Definiendo al hombre y contando anécdotas

Tras oír que Platón definía al hombre como «Un animal de dos patas sin plumas», el filósofo Diógenes le envió a su academia un gallo desplumado comentando: – Aquí está el hombre de Platón.
Platón tuvo que añadir a su definición: «…con uñas anchas y planas».
La lectura de anécdotas es una delicia por tratarse de sucesos curiosos, en los que predomina la brevedad, espontaneidad y la expresividad. ¡Algo muy refrescante!

Esta que comparto me recuerda otras tres definiciones de «hombre». La de Pascal: «Juez de todas las cosas; estúpida lombriz de tierra; depositario de la verdad; montón de dudas; gloria y desperdicio del universo». La de Moliere: «El hombre,  te puedo asegurar es una criatura desagradable». Y la de Pío Baroja: «Un ser un milímetro por encima del mono, cuando no un centímetro por debajo del cerdo».

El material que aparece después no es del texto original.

Notation "x <- m ;; k" := (bind m (fun x => k))
  (at level 100, m at next level, right associativity).
Notation "m ;; k" := (bind m (fun _ => k))
  (at level 100, right associativity).

Section Script.

Variable ee : EarthEngine.

Definition google_auth_default (scopes : list string) : M unit :=
  emit (AuthDefault scopes).

Definition ee_Initialize (project : string) : M unit :=
  emit (Initialize project).

Definition ee_data_getAsset (asset_id : string) : M unit :=
  emit (GetAsset asset_id) ;;
  if getAsset_raises ee asset_id then raise EEException else ret tt.

Definition ee_data_createAsset (type path : string) : M unit :=
  emit (CreateAsset type path) ;;
  if createAsset_raises ee path then raise EEException else ret tt.

Definition task_active : M bool :=
  fun tr =>
    let answer := active_at ee (npolls tr) in
    (Ret answer, tr ++ [TaskActive answer])%list.

Definition task_status : M Status :=
  emit TaskStatus ;; ret (final_status ee).

(** [while task.active(): time.sleep(2)], with the number of rounds
    bounded by [fuel]. *)
Fixpoint poll (fuel : nat) : M unit :=
  match fuel with
  | O => fun tr => (StillPolling, tr)
  | S fuel' =>
      busy <- task_active ;;
      if busy then emit (Sleep 2) ;; poll fuel' else ret tt
  end.

Definition land : Feature :=
  {| polygon := [[ (-(5#1000), -(5#1000)); (0, -(5#1000));
                   (0, 5#1000); (-(5#1000), 5#1000) ]]%Q;
     properties := [ ("EFG1", "T1.1");
                     ("Glob_Typol", "T1.1_NullIsland_forest_D01");
                     ("ECO_NAME", "Null Island Tropical Forest");
                     ("COD", "D01") ] |}.

Definition water : Feature :=
  {| polygon := [[ (0, -(5#1000)); (5#1000, -(5#1000));
                   (5#1000, 5#1000); (0, 5#1000) ]]%Q;
     properties := [ ("EFG1", "M1.1");
                     ("Glob_Typol", "M1.1_NullIsland_marine_shelf_D02");
                     ("ECO_NAME", "Null Island Marine Shelf");
                     ("COD", "D02") ] |}.

(** Lines 11-77.  The signal for the early [return] of line 24 is the
    boolean computed by the first [try]. *)
Definition upload_demo_asset (fuel : nat) (project : string) : M unit :=
  let asset_id := "projects/" ++ project ++ "/assets/demo/null_island_ecosystems" in
  google_auth_default ["https://www.googleapis.com/auth/earthengine"] ;;
  ee_Initialize project ;;
  found <- try_except_EEException
             (ee_data_getAsset asset_id ;;
              emit (Print ("Asset already exists: " ++ asset_id)) ;;
              ret true)
             (ret false) ;;
  if found : bool then ret tt
  else
    let folder_id := "projects/" ++ project ++ "/assets/demo" in
    try_except_EEException
      (ee_data_createAsset "FOLDER" folder_id)
      (ret tt) ;;
    let fc := [land; water] in
    emit (ExportTableToAsset fc "null_island_ecosystems" asset_id) ;;
    emit TaskStart ;;
    emit (Print "Uploading demo asset…") ;;
    poll fuel ;;
    status <- task_status ;;
    if (state status =? "COMPLETED")%string then
      emit (Print ("Done: " ++ asset_id))
    else
      emit (Print ("Failed: " ++ match error_message status with
                                  | Some m => m
                                  | None => "unknown error"
                                  end)).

Del excentricismo, fuerte temperamento y agrio carácter de Baroja se cuentan anécdotas increíbles… Le sacaba de quicio el uso de frases hechas y adornos en la conversación.

Cierto día determinado pintor de renombre no cesaba de alabar sus cuadros y su obra usando una verborrea sembrada de ellos. Uno fue:

– El arte, Baroja, se hace con sangre.

– ¡Déjese de estupideces! – contestó el escritor – Con sangre sólo se hacen las morcillas.